The Kernohan-Woltman notch phenomenon (KWNP) refers to an intracranial lesion causing massive side-to-side mass effect which leads to compression of the contralateral cerebral peduncle against the free edge of the cerebellar tentorium. Diagnosis is based on "paradoxical" motor deficit ipsilateral to the lesion associated with radiologic evidence of damage to the contralateral cerebral peduncle. To date, there is scarce evidence regarding KWNP associated neuroimaging patterns and motor function prognostic factors. A systematic review was conducted on Medline database from inception to July 2021 looking for English-language articles concerning KWNP, in accordance with the Preferred Reporting Items for Systematic Reviews and Meta-Analyses (PRISMA) guidelines. The research yielded 45 articles for a total of 51 patients. The mean age was 40.7 years-old and the male/female sex ratio was 2/1. 63% of the patients (32/51) suffered from head trauma with a majority of acute subdural hematomas (57%, 29/51). 57% (29/51) of the patients were in the coma upon admission and 47% (24/51) presented pupil anomalies. KWNP presented the neuroimaging features of compression ischemic stroke located in the contralateral cerebral peduncle, with edema in the surrounding structures and sometimes compression stroke of the cerebral arteries passing nearby. 45% of the patients (23/51) presented a good motor functional outcome; nevertheless, no predisposing factor was identified. A Glasgow coma scale (GCS) of more than 3 showed a trend (p=0.1065) toward a better motor functional outcome. The KWNP is a regional compression syndrome oftentimes caused by sudden and massive uncal herniation and leading to contralateral cerebral peduncle ischemia. Even though patients suffering from KWNP usually present a good overall recovery, patients with a GCS of 3 may present a worse motor functional outcome. In order to better understand this syndrome, future studies will have to focus on more personalized criteria such as individual variation of tentorial notch width.

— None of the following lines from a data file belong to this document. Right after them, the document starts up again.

Definition params_of (ephemeral : bool) (c : ConnectorConfiguration) : params :=
  let app := Strings.ToUpper (Strings.ReplaceAll (ccAppName c) "-" "_") in
  let db suffix (v : string) := if ephemeral then v else "${env:" +s+ app +s+ suffix +s+ "}" in
  {| pTable := ccTableName c; pTopic := ccTopic c;
     pPort := db "_DB_PORT" (Port (DB c)); pHost := db "_DB_HOSTNAME" (Host (DB c));
     pName := db "_DB_NAME" (DBName (DB c)); pUser := db "_DB_USERNAME" (User (DB c));
     pPassword := db "_DB_PASSWORD" (Password (DB c));
     pFilters := ccAdditionalFilters c; pTasks := Strconv.FormatInt (TasksMax c);
     pBatch := Strconv.FormatInt (BatchSize c); pAge := Strconv.FormatInt (ccMaxAge c);
     pInsights := ccInsightsOnly c; pAllow := AllowlistSystemProfile c;
     pSSL := SSLMode (DB c); pCert := SSLRootCert (DB c);
     pFactor := ccTopicReplicationFactor c; pQueue := ccDeadLetterQueueTopicName c |}.

Lemma template_values_data ephemeral c :
  template_values ephemeral c = data (params_of ephemeral c).
Proof. by destruct ephemeral. Qed.

(** ** The members that the template writes *)

Definition tab : string := String "009" EmptyString.

(** A string member, with a blank after the colon or without one; in pieces *)
Definition str (k x : string) : string + jmember :=
  inr (JMember tab k " " [Json.dquote; x; Json.dquote] (GString x)).
Definition str' (k x : string) : string + jmember :=
  inr (JMember tab k EmptyString [Json.dquote; x; Json.dquote] (GString x)).
Definition strs (k : string) (l : list string) : string + jmember :=
  inr (JMember tab k " " (Json.dquote :: l ++ [Json.dquote]) (GString (cat l))).
Definition boolean (w k : string) (b : bool) : string + jmember :=
  inr (JMember tab k w [Json.MarshalBool b] (GBool b)).
Definition int (k : string) (z : Z) : string + jmember :=
  inr (JMember tab k " " [Strconv.FormatInt z] (GFloat64 (Float64.of_int z))).
Definition text (k x : string) : string + jmember :=
  inr (JMember tab k " " [Json.MarshalString x] (GString (sanitize x))).
Definition blank : string + jmember := inl tab.

Definition head_stream (p : params) : stream := [
  str "connector.class" "io.confluent.connect.jdbc.JdbcSinkConnector";
  str "tasks.max" (pTasks p);
  str "topics" (pTopic p);
  str "key.converter" "org.apache.kafka.connect.storage.StringConverter";
  str "value.converter" "org.apache.kafka.connect.json.JsonConverter";
  boolean " " "value.converter.schemas.enable" false;
  strs "connection.url" ["jdbc:postgresql://"; pHost p; ":"; pPort p; "/"; pName p;
    "?sslmode="; pSSL p; "&sslrootcert="; pCert p];
  str "connection.user" (pUser p);
  str "connection.password" (pPassword p);
  str "dialect.name" "EnhancedPostgreSqlDatabaseDialect";
  boolean " " "auto.create" false;
  str "insert.mode" "upsert";
  boolean " " "delete.enabled" true;
  str "batch.size" (pBatch p);
  strs "table.name.format" ["inventory."; pTable p];
  str "pk.mode" "record_key";
  str "pk.fields" "id";
  str "fields.whitelist" "account,org_id,display_name,tags,updated,created,last_check_in,stale_timestamp,system_profile,insights_id,reporter,per_reporter_staleness,groups";
  blank].

#[local] Existing Instance Tmpl.entry_le_dec.

(** The entries of a filter in the order of their keys, and its name *)
Definition entries (f : gmap string string) : list (string * string) :=
  (fun kv => (kv.1, match kv.2 with GString s => s | _ => EmptyString end)) <$>
    merge_sort Tmpl.entry_le (prod_map id GString <$> map_to_list f).

Definition filter_name (f : gmap string string) : string :=
  match f !! "name" with Some n => n | None => "<no value>" end.

(** name and where do not configure a transformation. *)
Definition transform_key (k : string) : bool := negb (String.eqb k "name") && negb (String.eqb k "where").

Definition transform (n k : string) : string := "transforms." +s+ n +s+ "." +s+ k.

Definition entry_stream (n : string) (kv : string * string) : stream :=
  blank :: (if transform_key kv.1 then [str' (transform n kv.1) kv.2; blank] else []) ++ [blank].

Definition filter_stream (f : gmap string string) : stream :=
  blank :: List.concat (List.map (entry_stream (filter_name f)) (entries f)) ++ [blank].

Definition names (fs : list (gmap string string)) : string :=
  cat (List.map (fun f => filter_name f +s+ ",") fs).

Definition chain : string :=
  "deleteToTombstone,extractHost,systemProfileFilter,systemProfileToJson,tagsToJson,perReporterStalenessToJson,groupsToJson,injectSchemaKey,injectSchemaValue".

Definition transforms_stream (p : params) : stream :=
  if pInsights p then [
    strs "transforms" ["timestampFilter,insightsFilter,"; names (pFilters p); chain];
    str' "transforms.insightsFilter.type" "com.redhat.insights.kafka.connect.transforms.Filter";
    str "transforms.insightsFilter.if" "record.headers().lastWithName('insights_id').value() && record.headers().lastWithName('insights_id').value() != '00000000-0000-0000-0000-000000000000'";
    blank]
  else [
    strs "transforms" ["timestampFilter,"; names (pFilters p); chain];
    blank].

Definition key_schema : string := Defaults.quoted
  "{`type`:`string`,`optional`:false, `name`: `com.redhat.cloud.inventory.syndication.pgtype=uuid`}".

(** A field of the schema of the values *)
Definition schema_field (optional : bool) (name type : string) : string := Defaults.quoted
  ("{`type`:`string`,`optional`:" +s+ Json.MarshalBool optional +s+ ",`field`:`" +s+ name +s+ "`" +s+
   (if String.eqb type "" then "" else ", `name`: `com.redhat.cloud.inventory.syndication.pgtype=" +s+ type +s+ "`") +s+ "}").

Definition value_schema : string := Defaults.quoted
  ("{`type`:`struct`,`fields`:[" +s+
   Strings.Join [schema_field true "account" ""; schema_field true "org_id" "";
     schema_field false "display_name" ""; schema_field false "tags" "jsonb";
     schema_field false "updated" "timestamptz"; schema_field false "created" "timestamptz";
     schema_field false "last_check_in" "timestamptz";
     schema_field false "stale_timestamp" "timestamptz";
     schema_field false "system_profile" "jsonb"; schema_field true "insights_id" "";
     schema_field false "reporter" ""; schema_field false "per_reporter_staleness" "jsonb";
     schema_field true "groups" "jsonb"] "," +s+ "],`optional`:false}").

Definition to_json (name field : string) : stream :=
  let t s := "transforms." +s+ name +s+ "." +s+ s in [
  str (t "type") "com.redhat.insights.kafka.connect.transforms.FieldToJson$Value";
  str (t "originalField") field;
  str (t "destinationField") field].

Definition tail_stream (p : params) : stream := [
  str' "transforms.timestampFilter.type" "com.redhat.insights.kafka.connect.transforms.Filter";
  strs "transforms.timestampFilter.if"
    ["(Date.now() - record.timestamp()) < "; pAge p; " * 24 * 60 * 60 * 1000"];
  str' "transforms.deleteToTombstone.type" "com.redhat.insights.kafka.connect.transforms.DropIf$Value";
  str "transforms.deleteToTombstone.if" "'delete'.equals(record.headers().lastWithName('event_type').value())";
  str' "transforms.extractHost.type" "org.apache.kafka.connect.transforms.ExtractField$Value";
  str' "transforms.extractHost.field" "host";
  str "transforms.systemProfileFilter.type" "com.redhat.insights.kafka.connect.transforms.FilterFields$Value";
  str "transforms.systemProfileFilter.field" "system_profile";
  str "transforms.systemProfileFilter.allowlist" (pAllow p)] ++
  to_json "systemProfileToJson" "system_profile" ++
  to_json "tagsToJson" "tags" ++
  to_json "perReporterStalenessToJson" "per_reporter_staleness" ++
  to_json "groupsToJson" "groups" ++ [
  str "transforms.injectSchemaKey.type" "com.redhat.insights.kafka.connect.transforms.InjectSchema$Key";
  text "transforms.injectSchemaKey.schema" key_schema;
  str "transforms.injectSchemaValue.type" "com.redhat.insights.kafka.connect.transforms.InjectSchema$Value";
  text "transforms.injectSchemaValue.schema" value_schema;
  str "errors.tolerance" "all";
  str "errors.deadletterqueue.topic.name" (pQueue p);
  int "errors.deadletterqueue.topic.replication.factor" (pFactor p);
  boolean "" "errors.deadletterqueue.context.headers.enable" true;
  int "errors.retry.delay.max.ms" 60000;
  int "errors.retry.timeout" 600000;
  boolean "" "errors.log.enable" true;
  boolean "" "errors.log.include.messages" true;
  int "connection.attempts" 60].

Definition last_member : jmember :=
  JMember tab "connection.backoff.ms" " " [Strconv.FormatInt 10000] (GFloat64 (Float64.of_int 10000)).

Definition connector_stream (p : params) : stream :=
  head_stream p ++ List.concat (List.map filter_stream (pFilters p)) ++
  [blank] ++ transforms_stream p ++ tail_stream p.

(** The configuration that the template describes *)
Definition connector_config (p : params) : list (string * gvalue) :=
  store (stored (connector_stream p) []) last_member.

(** ** The text that the template writes *)

Record plain_params (p : params) : Prop := {
  pp_table : plain_text (pTable p); pp_topic : plain_text (pTopic p);
  pp_port : plain_text (pPort p); pp_host : plain_text (pHost p); pp_name : plain_text (pName p);
  pp_user : plain_text (pUser p); pp_password : plain_text (pPassword p);
  pp_filters f k v : f ∈ pFilters p -> f !! k = Some v -> plain_text k /\ plain_text v;
  pp_tasks : plain_text (pTasks p); pp_batch : plain_text (pBatch p); pp_age : plain_text (pAge p);
  pp_allow : plain_text (pAllow p); pp_ssl : plain_text (pSSL p); pp_cert : plain_text (pCert p);
  pp_factor : Int64.in_range (pFactor p); pp_queue : plain_text (pQueue p)
}.

(** The lines of a list of nodes without line breaks *)
Definition output (dot : gvalue) (env : Tmpl.vars) (ns : list Tmpl.node) : option string :=
  (fun l => strip (cat l)) <$> Tmpl.exec_nodes dot env ns.

(** Execute nodes on known data with unknown strings, which are plain. *)
Ltac exec_tac :=
  match goal with
  | |- (fun l => strip (cat l)) <$> ?e = _ =>
      let v := eval vm_compute in e in
      replace e with v by (vm_compute; reflexivity)
  end;
  cbn [fmap option_fmap option_map]; rewrite strip_cat; cbn [fmap list_fmap];
  repeat match goal with
  | H : plain_text ?x |- context [strip ?x] => rewrite (strip_plain x H)
  end.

克诺汉 - 沃尔特曼切迹现象(KWNP)是指颅内病变引起巨大的双侧占位效应,导致对侧大脑脚被挤压至小脑幕游离缘。诊断依据是病变同侧出现“矛盾性”运动功能缺损,同时伴有对侧大脑脚损伤的影像学证据。迄今为止,关于KWNP相关的神经影像学模式和运动功能预后因素的证据稀少。按照系统评价与Meta分析的首选报告项目(PRISMA)指南,对Medline数据库从建库至2021年7月进行了系统评价,以查找有关KWNP的英文文章。该研究共纳入45篇文章,涉及51例患者。患者平均年龄为40.7岁,男女比例为2∶1。63%的患者(32/51)有头部外伤史,其中大多数为急性硬膜下血肿(57%,29/51)。57%(29/51)的患者入院时处于昏迷状态,47%(24/51)存在瞳孔异常。KWNP的神经影像学特征为对侧大脑脚出现压迫性缺血性卒中,周围结构有水肿,有时附近的脑动脉也会出现压迫性卒中。45%的患者(23/51)运动功能预后良好;然而,未发现相关的易感因素。格拉斯哥昏迷量表(GCS)评分大于3显示出运动功能预后较好的趋势(p = 0.1065)。KWNP为一种局部压迫综合征,常由突然发生的巨大钩回疝引起,导致对侧大脑脚缺血。尽管KWNP患者通常总体恢复良好,但GCS评分为3分的患者运动功能预后可能较差。为了更好地理解该综合征,未来的研究需聚焦于更具个性化的标准,如小脑幕切迹宽度的个体差异。